_EXERCISE OBJECTIVE_
The expected output is exactly the lines below, starting at the line with "Definition permanentCodes : list" and ending at the line with "Definition retryable (c", both included; no other line belongs in it.

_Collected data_
/---

(* ===== verification/Mobile.v ===== *)
(** * Uploads of the phone

    The binding for phones, [src/mobile/mobile.go] and [src/mobile/queue.go]:
    one upload at a time, resumed from a cursor that names the staged
    ciphertext and the options it goes up with; the sweep of the staging
    directory; the classes of failures the host acts on; the creation of a
    folder.  The keys are those of [Session.v], the files those of
    [MobileFiles.v].  A cursor is the document its text decodes to; error texts
    leave out the values they quote, and panics other than those of the progress
    callback are not modelled. *)
From S2P Require Import Prelude GoLib GoFmt ApiErrors Crypto Hybrid Sign FileCrypt Names LocalFs CacheDB CacheStore VfsNode VfsContent Writeback Watcher PinStore Config Session SessionInv MobileFiles.
Local Open Scope Z_scope.

(** ** Classes of failures *)

Definition ErrorClassShed : string := "shed".
Definition ErrorClassRateLimited : string := "rate_limited".
Definition ErrorClassQuota : string := "quota".
Definition ErrorClassDailyLimit : string := "daily_limit".
Definition ErrorClassTransient : string := "transient".
Definition ErrorClassPermanent : string := "permanent".
Definition ErrorClassLocal : string := "local".
Definition ErrorClassCancelled : string := "cancelled".
Definition ErrorClassUnauthorized : string := "unauthorized".

Definition shedCodes : list string :=
  ["scanner_busy"; "too_many_concurrent"; "reservation_unavailable"; "finalize_in_progress"; "scan_pending"].
Definition permanentCodes : list string :=
  ["file_too_large"; "chunk_too_large"; "file_malformed"; "scan_rejected"; "sanitize_failed"; "e2ee_required";
   "invalid_signature"; "invalid_upload_dir"; "duplicate"; "shared_not_found"; "shared_edit_permission";
   "shared_owner_key_missing"; "shared_grant_revoked"].

Record classified : Type := mkClassified { cd_class : string; cd_code : string; cd_retryAfter : Z }.
Definition retryable (c : classified) : bool :=
  bool_decide (cd_class c = ErrorClassShed ∨ cd_class c = ErrorClassRateLimited ∨ cd_class c = ErrorClassTransient).

Definition scanBudgetRetryAfter (err : error) (hint : Z) : Z :=
  match ScanBudgetWait err with
  | Some wait => wait
  | None => if decide (hint ≤ 0) then minute else Z.min hint MaxScanBudgetDelay
  end.

Definition status_in (req : option RequestError) (l : list Z) : bool :=
  match req with Some r => bool_decide (re_StatusCode r ∈ l) | None => false end.
Definition kind_eq (req : option RequestError) (k : ErrorKind) : bool :=
  match req with Some r => bool_decide (re_Kind r = k) | None => false end.

(** [classifyUpload] of an error that is not nil. *)
Definition classifyUpload (err : error) : classified :=
  let retryAfter := RetryAfterHint err in
  let code := default "" (errors_As asAPIError err) in
  let reqErr := errors_As asRequestError err in
  let class c := mkClassified c code retryAfter in
  if errors_Is ContextCanceled err then class ErrorClassCancelled
  else if isSome (errors_As asBadInput err) then class ErrorClassPermanent
  else if decide (code = "storage_limit") then class ErrorClassQuota
  else if decide (code = "daily_limit") then class ErrorClassDailyLimit
  else if decide (code = "rate_limited") then mkClassified ErrorClassRateLimited code (scanBudgetRetryAfter err retryAfter)
  else if decide (code ∈ shedCodes) then class ErrorClassShed
  else if decide (code ∈ permanentCodes) then class ErrorClassPermanent
  else if status_in reqErr [StatusUnauthorized; StatusForbidden] then class ErrorClassUnauthorized
  else if kind_eq reqErr KindRateLimited || status_in reqErr [StatusServiceUnavailable] then class ErrorClassShed
  else if kind_eq reqErr KindTransient then class ErrorClassTransient
  else if kind_eq reqErr KindPermanent then class ErrorClassPermanent
  else if errors_Is FsErrNotExist err || errors_Is FsErrPermission err then class ErrorClassLocal
  else class ErrorClassTransient.

Definition refusalError (resp : Response) (message : string) : error :=
  ErrRequest KindPermanent (StatusCode resp) 0 (ErrAPI (ErrorCode resp) message).

(** ** Names *)

Definition validFileName (name : string) : option error :=
  if decide (name = "") then Some (ErrText "file_name is empty")
  else if decide (name = "." ∨ name = ".." ∨ contains_char slash name = true ∨ contains_char backslash name = true)
  then Some (ErrText "file_name must be a bare name, not a path")
  else None.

\---

_RESPONSE TO THIS EXERCISE_
Definition permanentCodes : list string :=
  ["file_too_large"; "chunk_too_large"; "file_malformed"; "scan_rejected"; "sanitize_failed"; "e2ee_required";
   "invalid_signature"; "invalid_upload_dir"; "duplicate"; "shared_not_found"; "shared_edit_permission";
   "shared_owner_key_missing"; "shared_grant_revoked"].

Record classified : Type := mkClassified { cd_class : string; cd_code : string; cd_retryAfter : Z }.
Definition retryable (c : classified) : bool :=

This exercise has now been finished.